Lemma far_records_lose_port_identity_witness :
  exists df',
    create_proximity_columns (lib := Boxes.first_found) 0 Boxes.ports {[0%nat := Boxes.vessels]}
    = (Ok 0%nat, <[0%nat := df']> {[0%nat := Boxes.vessels]}) /\
    forall (i : nat) (row : gmap string value),
      rows Boxes.vessels !! i = Some row ->
      let found := nearest_port (lib := Boxes.first_found) Boxes.ports row in
      let port := nth (snd found) (rows Boxes.ports) ∅ in
      exists row' : gmap string value,
        rows df' !! i = Some row' /\
        cell "Distance to Nearest Port" row' = fst found /\
        (cell "Less than 1 km from port" row' = VStr "No" /\
         cell "Less than 3 km from port" row' = VStr "No" /\
         cell "Less than 5 km from port" row' = VStr "No" /\
         cell "Less than 10 km from port" row' = VStr "No" ->
         cell "Proximity Port Name" row' = VStr "No" /\
         cell "Port Latitude" row' = VNaN /\
         cell "Port Longitude" row' = VNaN) /\
        (cell "Less than 1 km from port" row' = VStr "Yes" \/
         cell "Less than 3 km from port" row' = VStr "Yes" \/
         cell "Less than 5 km from port" row' = VStr "Yes" \/
         cell "Less than 10 km from port" row' = VStr "Yes" ->
         cell "Proximity Port Name" row' = cell "Main Port Name" port /\
         cell "Port Latitude" row' = cell "Latitude" port /\
         cell "Port Longitude" row' = cell "Longitude" port).
Proof.
  apply (far_records_lose_port_identity (lib := Boxes.first_found) 0%nat Boxes.ports Boxes.vessels
                                        {[0%nat := Boxes.vessels]}); reflexivity.
Defined.

(** What the comparison of line 56 computes: the flag reads "Yes" exactly
    when the distance is at most the threshold. *)
Lemma threshold_flag_is_le {lib : KDTree.TieBreak} (port_info : DataFrame) (row : gmap string value) (dist : Q) :
  flag_of dist (annotate_row port_info row) = VStr "Yes" <->
  value_le (fst (nearest_port port_info row)) dist = true.
Proof.
  unfold flag_of. rewrite annotate_row_distance.
  destruct (value_le _ dist); simpl; split; congruence.
Qed.

(** C3.  The flag is computed with [<=], not [<]: the first vessel of the
    example lies at distance exactly 1 from port Alpha, and its flag
    "Less than 1 km from port" reads "Yes". *)
Theorem flag_at_exact_threshold :
  exists (df' : DataFrame) (row' : gmap string value),
    create_proximity_columns (lib := Boxes.first_found) 0 Boxes.ports {[0%nat := Boxes.vessels]}
    = (Ok 0%nat, <[0%nat := df']> {[0%nat := Boxes.vessels]}) /\
    rows df' !! 0%nat = Some row' /\
    cell "Distance to Nearest Port" row' = VNum 1 /\
    cell "Less than 1 km from port" row' = VStr "Yes".
Proof.
  exists (annotate (lib := Boxes.first_found) Boxes.ports Boxes.vessels),
         (annotate_row (lib := Boxes.first_found) Boxes.ports (Boxes.vessel 0 0 5)).
  split; [apply create_proximity_columns_run; reflexivity|].
  split; [reflexivity|]. split; vm_compute; reflexivity.
Qed.

(** Two ports of the twenty-port table are at distance 2.5 from the point
    (2.5, 1): the library's choice decides between them, and the distance is
    the same. *)
Example equidistant_ports :
  nearest_port (lib := fun _ _ => 12%nat) Boxes.many_ports (Boxes.vessel (5 # 2) 1 0)
  = (VNum (5 # 2), 12%nat) /\
  nearest_port (lib := fun _ _ => 15%nat) Boxes.many_ports (Boxes.vessel (5 # 2) 1 0)
  = (VNum (5 # 2), 15%nat).
Proof. split; vm_compute; reflexivity. Qed.

(** ** The polygon containment annotator *)

Lemma setitem_rows (cols : list string) (rs : list (gmap string value))
      (f : gmap string value -> value) (c : string) :
  setitem (mkDF cols rs) c (map f rs)
  = Ok (mkDF (add_label cols c) (map (fun r => <[c := f r]> r) rs)).
Proof.
  rewrite <- (map_id rs) at 1. rewrite setitem_map. do 2 f_equal.
Qed.

Lemma map_flat_map {A B C} (f : B -> C) (g : A -> list B) (l : list A) :
  map f (flat_map g l) = flat_map (fun a => map f (g a)) l.
Proof.
  induction l as [|a l IH]; simpl; [reflexivity|]. now rewrite map_app, IH.
Qed.

Lemma flat_map_map {A B C} (f : A -> B) (g : B -> list C) (l : list A) :
  flat_map g (map f l) = flat_map (fun a => g (f a)) l.
Proof. induction l as [|a l IH]; simpl; [reflexivity | now rewrite IH]. Qed.

Lemma flat_map_flat_map {A B C} (f : B -> list C) (g : A -> list B) (l : list A) :
  flat_map f (flat_map g l) = flat_map (fun a => flat_map f (g a)) l.
Proof.
  induction l as [|a l IH]; simpl; [reflexivity|]. now rewrite flat_map_app, IH.
Qed.

Lemma fold_add_label_present (labels acc : list string) :
  (forall c, c ∈ labels -> c ∈ acc) -> fold_left add_label labels acc = acc.
Proof.
  induction labels as [|c labels IH]; intros H; simpl; [reflexivity|].
  rewrite add_label_present by (apply H; left). apply IH.
  intros c' Hc'. apply H. now right.
Qed.

(** *** Chunking *)

Lemma range_chunks (n : nat) (chunk_size : Z) :
  (0 < chunk_size)%Z ->
  exists m : nat,
    range 0 (Z.of_nat n) chunk_size
    = Ok (map (fun k : nat => Z.of_nat (k * Z.to_nat chunk_size)) (seq 0 m)) /\
    (n <= m * Z.to_nat chunk_size)%nat /\ (n = 0%nat <-> m = 0%nat).
Proof.
  intros Hcs. unfold range.
  destruct (Z.eqb_spec chunk_size 0); [lia|].
  destruct (Z.ltb_spec 0 chunk_size); [|lia].
  set (count := if (Z.of_nat n <=? 0)%Z then 0%Z
                else ((Z.of_nat n - 0 - 1) / Z.abs chunk_size + 1)%Z).
  exists (Z.to_nat count). split; [|split].
  - f_equal. apply map_ext. intros k. rewrite Nat2Z.inj_mul, Z2Nat.id by lia. lia.
  - subst count. destruct (Z.leb_spec (Z.of_nat n) 0); [lia|].
    rewrite Z.abs_eq by lia.
    assert (Hlt : (Z.of_nat n - 0 - 1 < chunk_size * ((Z.of_nat n - 0 - 1) / chunk_size + 1))%Z).
    { pose proof (Z.mul_succ_div_gt (Z.of_nat n - 0 - 1) chunk_size Hcs). lia. }
    assert (Hq : (0 <= (Z.of_nat n - 0 - 1) / chunk_size)%Z) by (apply Z.div_pos; lia).
    nia.
  - subst count. destruct (Z.leb_spec (Z.of_nat n) 0); [lia|].
    rewrite Z.abs_eq by lia.
    assert (Hq : (0 <= (Z.of_nat n - 0 - 1) / chunk_size)%Z) by (apply Z.div_pos; lia).
    lia.
Qed.

Lemma iloc_chunk (df : DataFrame) (chunk_size : Z) (k : nat) :
  (0 < chunk_size)%Z ->
  let c := Z.to_nat chunk_size in
  iloc df (Z.of_nat (k * c)) (Z.of_nat (k * c) + chunk_size)
  = mkDF (columns df) (take c (drop (k * c) (rows df))).
Proof.
  intros Hcs c. unfold iloc, clip, len. f_equal.
  set (n := length (rows df)).
  destruct (Z.ltb_spec (Z.of_nat (k * c)) 0); [lia|].
  destruct (Z.ltb_spec (Z.of_nat (k * c) + chunk_size) 0); [lia|].
  destruct (le_lt_dec n (k * c)) as [Hge|Hlt].
  - rewrite !drop_ge by (fold n; lia). now rewrite !take_nil.
  - replace (Z.to_nat (Z.min (Z.of_nat (k * c)) (Z.of_nat n))) with (k * c)%nat by lia.
    destruct (le_lt_dec (k * c + c) n) as [Hfull|Hpart].
    + f_equal. lia.
    + rewrite !take_ge; [reflexivity|..]; rewrite length_drop; fold n; lia.
Qed.

Lemma chunks_cover {A} (c : nat) (m : nat) : forall l : list A,
  (0 < c)%nat -> (length l <= m * c)%nat ->
  flat_map (fun k => take c (drop (k * c) l)) (seq 0 m) = l.
Proof.
  induction m as [|m IH]; intros l Hc Hl.
  - simpl in *. destruct l; [reflexivity | simpl in Hl; lia].
  - rewrite <- cons_seq, <- seq_shift. cbn [flat_map]. rewrite flat_map_map.
    transitivity (take c l ++ drop c l); [|apply take_drop]. f_equal.
    rewrite <- (IH (drop c l) Hc) by (rewrite length_drop; lia).
    apply flat_map_ext. intros k. f_equal. rewrite drop_drop. f_equal; lia.
Qed.
Lemma child_info_is_scandir_record_witness :
  _get_obj_by_path sample_fs "/head"
    = Ok (TreeDir "head" sample_commit (commit_tree sample_commit)) /\
  NoDup (map entry_name (tree_entries (commit_tree sample_commit))) /\
  In (EBlob license_blob) (tree_entries (commit_tree sample_commit)) /\
  is_segment (entry_name (EBlob license_blob)) = true /\
  GitFS_getinfo (host := sample_host) sample_fs "head/LICENSE" None
    = Ok (GitInfo_init (host := sample_host)
            (attrs_of_entry (EBlob license_blob)) None).
Proof.
  assert (NoDup (map entry_name (tree_entries (commit_tree sample_commit))))
    as D.
  { simpl. repeat constructor; simpl; intuition discriminate. }
  assert (In (EBlob license_blob) (tree_entries (commit_tree sample_commit)))
    as I by (simpl; auto).
  split; [reflexivity|]. split; [exact D|]. split; [exact I|].
  split; [reflexivity|].
  exact (proj1 (child_info_is_scandir_record
                  (host := sample_host) sample_fs "/head"
                  (name := "head") (commit := sample_commit)
                  (tree := commit_tree sample_commit)
                  (EBlob license_blob) None eq_refl D I eq_refl)).
Defined.

Lemma ref_path_exists_iff_ref_named_witness :
  _get_obj_by_path sample_fs "/branches"
    = Ok (RefsDir "branches" (branches sample_repo)) /\
  is_segment "master" = true /\
  (GitFS_exists sample_fs "branches/master" = Ok true
   <-> exists r, In r (il_items (branches sample_repo)) /\
                 ref_name r = "master").
Proof.
  split; [reflexivity|]. split; [reflexivity|].
  exact (proj1 (ref_path_exists_iff_ref_named
                  (host := sample_host) sample_fs "/branches"
                  (name := "branches") (refs := branches sample_repo)
                  "master" None eq_refl eq_refl)).
Defined.
Record FeedbackRow : Type := mkRow {
  rowid : Z;
  text : SqlValue;
  source : SqlValue;
  timestamp : SqlValue;
  created_at : SqlValue;
  theme : SqlValue;
  urgency : SqlValue;
  severity : SqlValue;
  sentiment : SqlValue;
  escalated : Z
}.

(** An element of an array that D1 takes for a byte array: a number from 0
    up to, not including, 256. *)
Definition is_byte (v : JsValue) : bool :=
  match v with
  | JNum q => Qle_bool 0 q && negb (Qle_bool 256 q)
  | _ => false
  end.

(** The byte a number becomes in a [Uint8Array]. *)
Definition to_byte (v : JsValue) : Z :=
  match v with
  | JNum q => Qfloor q
  | _ => 0%Z
  end.

(** What [stmt.bind(v)] hands to SQLite: D1 accepts null, numbers, strings,
    booleans (as 1 and 0) and arrays of bytes (as a BLOB), and rejects
    [undefined], every other array and every object with a D1_TYPE_ERROR.
    An infinity is not a JSON number and reaches the table as NULL.  A
    value is stored as it was bound. *)
Definition bind_value (v : JsValue) : Result SqlValue :=
  match v with
  | JNull => Ok SqlNull
  | JBool b => Ok (SqlNum (if b then 1 else 0))
  | JNum q => Ok (SqlNum q)
  | JInf _ => Ok SqlNull
  | JStr s => Ok (SqlText s)
  | JArr xs => if forallb is_byte xs then Ok (SqlBlob (map to_byte xs))
               else Throw D1_TYPE_ERROR
  | JUndefined | JObj _ => Throw D1_TYPE_ERROR
  end.

(** A column value as the D1 client returns it. *)
Definition sql_to_js (v : SqlValue) : JsValue :=
  match v with
  | SqlNull => JNull
  | SqlText s => JStr s
  | SqlNum q => JNum q
  | SqlBlob bytes => JArr (map (fun b => JNum (inject_Z b)) bytes)
  end.

(** [col = 'lit'] as a condition, and [CASE col WHEN 'lit']: NULL and
    numbers never match a text literal. *)
Definition sql_is_text (v : SqlValue) (lit : jsstring) : bool :=
  match v with
  | SqlText s => jseqb s lit
  | _ => false
  end.

Fixpoint bytes_eqb (a b : list Z) : bool :=
  match a, b with
  | [], [] => true
  | x :: a', y :: b' => Z.eqb x y && bytes_eqb a' b'
  | _, _ => false
  end.

(** Whether two values fall in the same GROUP BY group (NULLs group
    together, numbers by value). *)
Definition sql_same (a b : SqlValue) : bool :=
  match a, b with
  | SqlNull, SqlNull => true
  | SqlText s, SqlText t => jseqb s t
  | SqlNum p, SqlNum q => Qeq_bool p q
  | SqlBlob x, SqlBlob y => bytes_eqb x y
  | _, _ => false
  end.

(** ** The environment and the effects of a request *)

(** What [ai.response] holds once [env.AI.run] has resolved to an object:
    a falsy value (absent, empty, null, 0, false), a string, or another
    truthy value, given by what [String] makes of it. *)
Inductive AiField : Type :=
| FieldFalsy
| FieldText (s : jsstring)
| FieldOther (to_string : Result jsstring).

(** What [env.AI.run] resolves to. *)
Inductive AiOutput : Type :=
| AiNullish
| AiObject (response : AiField).

(** The bindings of the worker.  [AI] is absent when the capability is not
    configured; [run k model prompt] is the outcome of the [k]-th call.
    [DB_not_null] is the part of the table's schema an insert depends on:
    the schema is not among the sources, so which columns are declared
    NOT NULL is left to the environment.  [Date_now k] is
    [new Date().toISOString()] at the [k]-th reading of the clock. *)
Record Env : Type := mkEnv {
  AI : option (nat -> jsstring -> jsstring -> Result AiOutput);
  DB_not_null : jsstring -> bool;
  Date_now : nat -> jsstring
}.

(** What a request changes: the table behind [env.DB], the prompts sent to
    the classification capability so far, and the clock readings. *)
Record World : Type := mkWorld {
  db : list FeedbackRow;
  ai_calls : list jsstring;
  clock : nat
}.

Definition M (A : Type) : Type := World -> Result A * World.

Definition ret {A} (a : A) : M A := fun w => (Ok a, w).

Definition throw {A} (e : JsError) : M A := fun w => (Throw e, w).

Definition bind {A B} (m : M A) (k : A -> M B) : M B :=
  fun w =>
    match m w with
    | (Ok a, w') => k a w'
    | (Throw e, w') => (Throw e, w')
    end.

(** A call that throws or returns without touching the world. *)
Definition lift {A} (r : Result A) : M A := fun w => (r, w).

(** [try { m } catch { h }]. *)
Definition try_catch {A} (m : M A) (h : M A) : M A :=
  fun w =>
    match m w with
    | (Ok a, w') => (Ok a, w')
    | (Throw _, w') => h w'
    end.

Declare Scope js_scope.
Delimit Scope js_scope with js.
Notation "x <- m ;; k" := (bind m (fun x => k))
  (at level 61, m at next level, right associativity) : js_scope.
Notation "m ;;; k" := (bind m (fun _ => k))
  (at level 61, right associativity) : js_scope.
Local Open Scope js_scope.

(** [await env.AI.run(model, { messages: [{ role: "user", content: prompt }] })]
    on an available binding. *)
Definition AI_run (run : nat -> jsstring -> jsstring -> Result AiOutput)
  (model prompt : jsstring) : M AiOutput :=
  fun w =>
    (run (List.length (ai_calls w)) model prompt,
     mkWorld (db w) (ai_calls w ++ [prompt]) (clock w)).

(** [new Date().toISOString()]. *)
Definition Date_toISOString (env : Env) : M jsstring :=
  fun w => (Ok (Date_now env (clock w)), mkWorld (db w) (ai_calls w) (S (clock w))).

(** A NOT NULL column refuses NULL. *)
Definition check_column (env : Env) (column : jsstring) (v : SqlValue)
  : Result SqlValue :=
  match v with
  | SqlNull => if DB_not_null env column then Throw D1_CONSTRAINT else Ok v
  | _ => Ok v
  end.
(** C36: Reading [len] units from a ring buffer removes from the front of the
    queue as many units as there are, up to [len], stores them in order in the
    output, returns their number, keeps [tail] in range and touches nothing
    outside the output. *)
Theorem fifo_read_refines_queue (m : mem) (buf tail head cnt len out usz : Z) :
  0 < usz < 256 -> 0 < cnt < 2 ^ 64 -> 0 <= tail < cnt -> 0 <= head < cnt ->
  0 <= len < 2 ^ 64 -> (buf + cnt * usz <= out \/ out + len * usz <= buf) ->
  exists m' tail' k,
    fifo_read_with_size m buf tail head cnt len out usz = (m', tail', Z.of_nat k) /\
    Z.of_nat k = Z.min len (Z.of_nat (length (ring m buf usz cnt tail head))) /\
    0 <= tail' < cnt /\
    ring m buf usz cnt tail head = units k m' out usz 0 ++ ring m' buf usz cnt tail' head /\
    (forall x, ~ (out <= x < out + len * usz) -> ld m' x = ld m x).
Proof.
  intros Hu Hc Ht Hh Hl Hd. unfold fifo_read_with_size.
  rewrite length_ring by lia.
  destruct (fifo_read_loop_spec buf usz cnt ltac:(lia) Hc (Z.to_nat len) m tail head out 0 0)
    as (m' & tail' & k & E & Hk & Ht' & HR & HF); try lia.
  exists m', tail', k. rewrite Z2Nat.id in * by lia. repeat split; try done; try lia.
  intros x Hx. apply HF. lia.
Qed.

(** Bytes written into an empty byte ring and read back come out
    unchanged and in order, whatever the position of the indices, and the
    ring is empty again. *)
Theorem fifo8_roundtrip (m : mem) (buf pos cnt len inp out : Z) :
  0 < cnt < 2 ^ 64 -> 0 <= pos < cnt -> 0 <= len < cnt ->
  (buf + cnt <= inp \/ inp + len <= buf) -> (buf + cnt <= out \/ out + len <= buf) ->
  exists m1 m2 head,
    fifo_write8 m buf pos pos cnt len inp = (m1, head, len) /\
    fifo_read8 m1 buf pos head cnt len out = (m2, head, len) /\
    cells m2 out (Z.to_nat len) = cells m inp (Z.to_nat len).
Proof.
  intros Hc Hp Hl Hi Ho. unfold fifo_write8, fifo_read8.
  pose proof (proj1 (ring_len_empty pos pos cnt ltac:(lia) Hp Hp) eq_refl) as HE.
  destruct (fifo_write_loop_spec buf 1 cnt ltac:(lia) Hc (Z.to_nat len) m pos pos inp 0 0)
    as (m1 & head & k & E1 & Hk & Hh & HR1 & _); try lia.
  destruct (fifo_read_loop_spec buf 1 cnt ltac:(lia) Hc (Z.to_nat len) m1 pos head out 0 0)
    as (m2 & tail & j & E2 & Hj & Ht & HR2 & _); try lia.
  rewrite ring_nil in HR1 by lia. cbn [app] in HR1.
  pose proof (length_ring buf 1 cnt ltac:(lia) m1 pos head) as HL.
  pose proof (length_ring buf 1 cnt ltac:(lia) m2 tail head) as HL2.
  pose proof (f_equal length HR2) as HR2'.
  rewrite HR1, length_app, !length_units in *.
  assert (k = Z.to_nat len /\ j = Z.to_nat len) as [-> ->] by lia.
  assert (ring m2 buf 1 cnt tail head = []) as HN by (apply length_zero_iff_nil; lia).
  assert (tail = head) as -> by (apply (ring_len_empty tail head cnt); lia).
  exists m1, m2, head. rewrite fifo_write8_loop_eq, fifo_read8_loop_eq, E1, E2.
  repeat split; try (f_equal; lia).
  rewrite HN, app_nil_r in HR2. apply (f_equal (@concat Z)) in HR2.
  rewrite !concat_units in HR2 by lia.
  change (Z.to_nat 1) with 1%nat in HR2. rewrite !Nat.mul_1_r, !Z.add_0_r in HR2. done.
Qed.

To do: The lines above, starting at the one with "theme : SqlValue;" and ending at the one with "else Throw D1_TYPE_ERROR", are the only ones to return, exactly as written.

Written response:
  theme : SqlValue;
  urgency : SqlValue;
  severity : SqlValue;
  sentiment : SqlValue;
  escalated : Z
}.

(** An element of an array that D1 takes for a byte array: a number from 0
    up to, not including, 256. *)
Definition is_byte (v : JsValue) : bool :=
  match v with
  | JNum q => Qle_bool 0 q && negb (Qle_bool 256 q)
  | _ => false
  end.

(** The byte a number becomes in a [Uint8Array]. *)
Definition to_byte (v : JsValue) : Z :=
  match v with
  | JNum q => Qfloor q
  | _ => 0%Z
  end.

(** What [stmt.bind(v)] hands to SQLite: D1 accepts null, numbers, strings,
    booleans (as 1 and 0) and arrays of bytes (as a BLOB), and rejects
    [undefined], every other array and every object with a D1_TYPE_ERROR.
    An infinity is not a JSON number and reaches the table as NULL.  A
    value is stored as it was bound. *)
Definition bind_value (v : JsValue) : Result SqlValue :=
  match v with
  | JNull => Ok SqlNull
  | JBool b => Ok (SqlNum (if b then 1 else 0))
  | JNum q => Ok (SqlNum q)
  | JInf _ => Ok SqlNull
  | JStr s => Ok (SqlText s)
  | JArr xs => if forallb is_byte xs then Ok (SqlBlob (map to_byte xs))
               else Throw D1_TYPE_ERROR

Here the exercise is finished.